**Work instructions:**
Your task is to copy each line of the material that includes "values".

======== Information shown

(** * queuectl: the job record, the persistent store, the queue facade and
      the worker loop, embedded from the Python sources.

    Layout follows the repository: [Job] (job.py), [Config] (config.py),
    [Storage] (storage.py), [QueueManager] (queue_manager.py) and [Worker]
    (worker.py).  Everything that touches the files, the wall clock, the
    random generator, a subprocess or [time.sleep] lives in the monad [M]
    over a [World]; the worker's functions that mutate the job object they
    were handed live in [W], which adds that object to the state. *)

From stdpp Require Import base option list strings pretty gmap fin_maps.
From Stdlib Require Import ZArith NArith Lia.

Open Scope Z_scope.

(** ** Python values and exceptions *)

(** The JSON values that occur in the files: [null], strings and integers. *)
Inductive Value :=
| VNone
| VStr (s : string)
| VInt (z : Z).

#[global] Instance Value_eq_dec : EqDecision Value.
Proof. solve_decision. Defined.

(** A JSON object / Python [dict] with string keys, read by key only. *)
Abbreviation Dict := (gmap string Value).

(** [jobs.json]: job id to job dictionary.  Python dictionaries and
    [json.load]/[json.dump] keep insertion order, and the worker takes the
    first pending entry, so the collection is an association list. *)
Definition Jobs : Type := list (string * Dict).

(** Exceptions.  [Raised msg] is any exception of the environment, known by
    its message [str(e)].  [IllTyped] is the boundary of the embedding: the
    Python code would keep a value of another type than the annotated one in
    the attribute; the typed record cannot, and the operation stops there. *)
Inductive Exn :=
| KeyError (key : Value)
| IllTyped (key : string)
| TimeoutExpired (cmd : string)
| Raised (msg : string).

================

**Output below:**
(** ** Python values and exceptions *)
(** The JSON values that occur in the files: [null], strings and integers. *)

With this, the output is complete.